Adapt SolLatencyEstimator for Triton intra-node AllReduce backend by mfrancepillois · Pull Request #888 · ROCm/xla

mfrancepillois · 2026-05-28T16:37:15Z

🎯 Justification

Triton collective kernels (one-shot / two-shot) use GPU-side P2P memory access rather than the NCCL/RCCL ring algorithm, so the existing NIC-bandwidth-based cost model is wrong for those collectives.

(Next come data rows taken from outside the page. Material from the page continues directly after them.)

(* ===== verification/Porcelain.v ===== *)
(** * The user commands ([porcelain.py])

    [add] stages files, descending into directories through [glob("*")];
    [commit] writes the tree of the index and a commit whose parent is
    what [HEAD] resolves to; [checkout] removes the staged files, then
    walks the commit and its ancestors, writing every file and directory
    of their trees that is not already on disk, and finally removes the
    empty top-level directories.  The recursion of [add] has the recursion
    limit as fuel; the two [while] loops of [checkout] have the number of
    paths of the world as fuel, which is enough when the objects form no
    cycle and every tree path becomes a distinct directory. *)

From S2P Require Import Prelude Py Fs Sha1 Repo Objects Index Refs Tree.

Open Scope Z_scope.

Module Porcelain.

(** [commit_data[k]] for a string field. *)
Definition cdata_str (d : gmap string Objects.cval) (k : string) : result string :=
  match d !! k with
  | Some (Objects.CStr s) => Ok s
  | Some (Objects.CList _) => Err TypeError
  | None => Err KeyError
  end.

(** The exceptions [except OSError] catches. *)
Definition is_oserror (e : exn) : bool :=
  match e with
  | FileNotFoundError | FileExistsError | IsADirectoryError | NotADirectoryError | OSError => true
  | _ => false
  end.

(** [try: c except OSError: pass] *)
Definition try_oserror (c : IO unit) : IO unit :=
  fun w => match c w with
           | (Err e, w') => if is_oserror e then (Ok tt, w') else (Err e, w')
           | r => r
           end.

(** The [while head and tail] loop of [os.removedirs]: remove ancestors
    until one cannot be removed. *)
Fixpoint removedirs_up (fuel : nat) (head : pypath) : IO unit :=
  match fuel with
  | O => sret tt
  | S f =>
      if negb (p_abs head) && bool_decide (p_parts head = []) then sret tt
      else fun w => match os_rmdir head w with
                    | (Err _, w') => (Ok tt, w')
                    | (Ok _, w') =>
                        if bool_decide (p_parts head = []) then (Ok tt, w')
                        else removedirs_up f (path_parent head) w'
                    end
  end.

(** [os.removedirs(p)] *)
Definition removedirs (p : pypath) : IO unit :=
  os_rmdir p ;;; removedirs_up (length (p_parts p)) (path_parent p).

Section WithHasher.
Context `{Hasher} `{Codec}.

Fixpoint add_fuel (fuel : nat) (gitdir : pypath) (paths : list pypath) : IO unit :=
  match fuel with
  | O => sthrow RecursionError
  | S f =>
      sfor paths (fun path =>
        isd <- p_is_dir path ;;
        if negb isd then Index.update_index gitdir [path] true
        else xs <- glob_star path ;; add_fuel f gitdir xs)
  end.

Definition add (gitdir : pypath) (paths : list pypath) : IO unit := add_fuel recursion_limit gitdir paths.

Definition commit (gitdir : pypath) (message : string) (author : option string) : IO string :=
  idx <- Index.read_index gitdir ;;
  tree <- Tree.write_tree gitdir idx (path_str (path_parent gitdir)) ;;
  parent_commit <- Refs.resolve_head gitdir ;;
  Tree.commit_tree gitdir tree message parent_commit author.

(** One iteration of [for file_data in tree_content]. *)
Definition checkout_entry (gitdir tree_path : pypath) (trees : list (list (Z * string * string) * pypath))
    (file_data : Z * string * string) : IO (list (list (Z * string * string) * pypath)) :=
  let '(mode, nm, sha) := file_data in
  r <- Objects.read_object sha gitdir ;;
  let '(fmt, data) := r in
  let p := path_slash tree_path nm in
  if negb (String.eqb fmt "tree") then
    ex <- p_exists p ;;
    (if ex then sret tt
     else open_wb p ;;; fwrite p data ;;;
          m <- sof_option ValueError (py_int 8 (str_of_Z mode)) ;; chmod p m) ;;;
    sret trees
  else
    ex <- p_exists p ;;
    (if ex then sret tt else mkdir p) ;;;
    t <- slift (Objects.read_tree data) ;;
    sret (trees ++ [(t, p)]).

(** The inner [while trees:] loop, popping from the end. *)
Fixpoint checkout_trees (fuel : nat) (gitdir : pypath) (trees : list (list (Z * string * string) * pypath)) : IO unit :=
  match fuel with
  | O => sthrow NoTermination
  | S f =>
      match last trees with
      | None => sret tt
      | Some (tree_content, tree_path) =>
          trees' <- sfoldl (checkout_entry gitdir tree_path) tree_content (removelast trees) ;;
          checkout_trees f gitdir trees'
      end
  end.

(** The outer [while doing:] loop over the commit and its parents. *)
Fixpoint checkout_commits (fuel : nat) (gitdir : pypath) (commit_data : gmap string Objects.cval) : IO unit :=
  match fuel with
  | O => sthrow NoTermination
  | S f =>
      tsha <- slift (cdata_str commit_data "tree") ;;
      r <- Objects.read_object tsha gitdir ;;
      t <- slift (Objects.read_tree r.2) ;;
      w <- sget ;;
      checkout_trees (S (size (w_fs w))) gitdir [(t, path_parent gitdir)] ;;;
      if bool_decide (is_Some (commit_data !! "parent"%string)) then
        psha <- slift (cdata_str commit_data "parent") ;;
        r' <- Objects.read_object psha gitdir ;;
        cd <- slift (Objects.commit_parse r'.2) ;;
        checkout_commits f gitdir cd
      else sret tt
  end.

Definition checkout (gitdir : pypath) (obj_name : string) : IO unit :=
  entries <- Index.read_index gitdir ;;
  sfor entries (fun e =>
    let p := path_of_string (Index.name e) in
    ex <- p_exists p ;; if ex then os_remove p else sret tt) ;;;
  r <- Objects.read_object obj_name gitdir ;;
  commit_data <- slift (Objects.commit_parse r.2) ;;
  w <- sget ;;
  checkout_commits (S (size (w_fs w))) gitdir commit_data ;;;
  ds <- glob_star (path_parent gitdir) ;;
  sfor ds (fun d =>
    isd <- p_is_dir d ;;
    if isd && negb (bool_decide (d = gitdir)) then try_oserror (removedirs d) else sret tt).

End WithHasher.

(** ** Properties of the commands *)

Section Props.
Context `{Hasher} `{Codec}.

Lemma commit_preserves gitdir msg author : preserves Objects.store_step (commit gitdir msg author).
Proof.
  unfold commit, Tree.write_tree. preserve_steps;
    eauto using Index.read_index_readonly, Tree.write_tree_preserves, Refs.resolve_head_readonly,
      Tree.commit_tree_preserves with vcs typeclass_instances.
Qed.

(** C14 (finding): [commit] writes objects and nothing else: whether it
    succeeds or raises, it keeps the repository and the store well formed
    and leaves every path outside [objects] as it was, in particular [HEAD]
    and every file under [refs]: the branch is never moved to the new
    commit. *)
Theorem commit_keeps_refs gitdir msg author w r w' :
  Objects.store_inv w -> commit gitdir msg author w = (r, w') ->
  Objects.store_inv w' /\
  (forall k, ~ Objects.objects_loc w `prefix_of` k -> w_fs w' !! k = w_fs w !! k).
Proof.
  intros Hi Hrun. destruct (commit_preserves gitdir msg author w r w' Hrun Hi) as (Hi' & _ & Hf).
  by split.
Qed.

End Props.

(** ** Scenarios on the demo repository *)

Definition demo_gitdir : pypath := path_of_string ".pyvcs".

Definition res_default {A} (d : A) (r : result A) : A := match r with Ok a => a | Err _ => d end.

(** "a.txt" holding "hi" and "b.txt" holding "bye", both staged. *)
Definition demo_two_files : world :=
  set_fs demo_repo (<[["home"; "r"; "b.txt"] := NFile (encode "bye") (mkmeta 33188 78 5 1000 1000 1690000000 1690000001)]>
    (<[["home"; "r"; "a.txt"] := NFile (encode "hi") (mkmeta 33188 77 5 1000 1000 1690000000 1690000001)]>
      (w_fs demo_repo))).

Definition demo_w1 : world :=
  snd (Index.update_index demo_gitdir [path_of_string "a.txt"; path_of_string "b.txt"] true demo_two_files).

(** The first commit: both files. *)
Definition demo_c1 : string := res_default EmptyString (fst (commit demo_gitdir "one" None demo_w1)).
Definition demo_w2 : world := snd (commit demo_gitdir "one" None demo_w1).

Lemma commit_keeps_refs_witness :
  Objects.store_inv demo_w1 /\ commit demo_gitdir "one" None demo_w1 = (Ok demo_c1, demo_w2) /\
  Objects.store_inv demo_w2 /\
  (forall k, ~ Objects.objects_loc demo_w1 `prefix_of` k -> w_fs demo_w2 !! k = w_fs demo_w1 !! k).
Proof.
assert (Hi : Objects.store_inv demo_w1) by (apply (bool_decide_unpack _); vm_compute; reflexivity).
assert (Hr : commit demo_gitdir "one" None demo_w1 = (Ok demo_c1, demo_w2)) by (vm_compute; reflexivity).
split; [exact Hi|]. split; [exact Hr|]. exact (commit_keeps_refs demo_gitdir "one" None demo_w1 _ _ Hi Hr).
Defined.

(** On the demo repository, checking out the first
    commit after "a.txt" was changed on disk brings back its committed
    text. *)
Example checkout_restores_file :
  match checkout demo_gitdir demo_c1
          (set_fs demo_w2 (<[["home"; "r"; "a.txt"] := NFile (encode "changed") (mkmeta 33188 77 5 1000 1000 1 1)]> (w_fs demo_w2))) with
  | (Ok _, w) => option_map (fun n => match n with NFile d _ => d | NDir => [] end) (lookup_path w (path_of_string "a.txt")) = Some (encode "hi")
  | (Err _, _) => False
  end.
Proof. vm_compute. reflexivity. Qed.

End Porcelain.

Without this change, enabling the Triton AllReduce kernel (xla_gpu_unsupported_use_all_reduce_one_shot_kernel) causes two independent categories of incorrect scheduling decisions:

Async Triton AllReduce: wrong GetLatencyBetween budget SolLatencyEstimator::GetLatencyBetween(AllReduceStart, AllReduceDone) returns the value of ComputeCollectiveTime(), which routes intra-node (SINGLE_PARTITION) collectives to CollectiveInterpolator. CollectiveInterpolator uses NCCL-calibrated empirical bandwidth tables. The Latency Hiding Scheduler uses this budget to decide how much compute to interleave between AllReduceStart and AllReduceDone. An over-estimated budget causes the scheduler to try to fill a large overlapping window that does not exist at runtime, potentially reordering compute operations in ways that hurt rather than help. An under-estimated budget would prevent profitable overlap from being exploited.
Sync Triton AllReduce: NodeCost returns kLowCost instead of the true blocking latency The sync Triton AllReduce kernel is dispatched on the compute stream and fully blocks all further compute until it finishes. NodeCost() currently returns kLowCost=1 µs for any IsAsyncCollectiveStartOp() instruction regardless of is_sync. This causes the scheduler to treat a ~5 µs blocking op as if it were free on the critical path. For a Transformer training step with many small AllReduces (e.g. bias/norm gradient synchronisations), this error compounds: the scheduler builds incorrect priority orders and may produce a schedule that is far from optimal.

📝 Summary of Changes

This change introduces a three-layer fix:

CollectiveKernelStrategy proto annotation (backend_configs.proto)
- Add CollectiveKernelStrategy enum to CollectiveBackendConfig with KERNEL_STRATEGY_DEFAULT (NCCL), KERNEL_STRATEGY_TRITON_ONE_SHOT, KERNEL_STRATEGY_TRITON_TWO_SHOT.
New HLO pass: CollectiveKernelStrategyAnnotator
- Runs after CollectiveBackendAssigner, before scheduling.
- Calls BuildAllReduceInfo() (same eligibility check as thunk_emitter) to determine whether Triton one-shot / two-shot will be used at runtime, and annotates the HLO instruction's backend_config.
- Only registered when xla_gpu_unsupported_use_all_reduce_one_shot_kernel is enabled, keeping the NCCL path completely unchanged otherwise.
SolGPUCostModel / SolLatencyEstimator updates
- SolGPUCostModel::Config: add nvlink_bw_per_lane_gbps (from CudaBandwidthSettings / RocmBandwidthSettings via the new GpuPerformanceWithCollectiveModel::GetNvlinkBandwidthPerLaneGbps helper) and nvlink_barrier_latency.
- SolGPUCostModel::TritonAllReduceLatency: NVLink-based formula for one-shot (<= 256 KB) and two-shot (<= 4 MB) strategies. Strategy is derived internally from size_bytes via GetAllReduceStrategy(), matching the runtime threshold.
- SolLatencyEstimator::DispatchEstimation SINGLE_PARTITION path: when the kernel_strategy annotation is TRITON_ONE/TWO_SHOT, use TritonAllReduceLatency (NVLink formula + HBM time) instead of CollectiveInterpolator (NCCL empirical table).
- SolLatencyEstimator::NodeCost: sync Triton AllReduce runs on the compute stream and fully blocks compute. When is_sync=true and kernel_strategy is TRITON_ONE/TWO_SHOT, return ComputeCollectiveTime rather than kLowCost=1.0, so the latency lands on the critical path.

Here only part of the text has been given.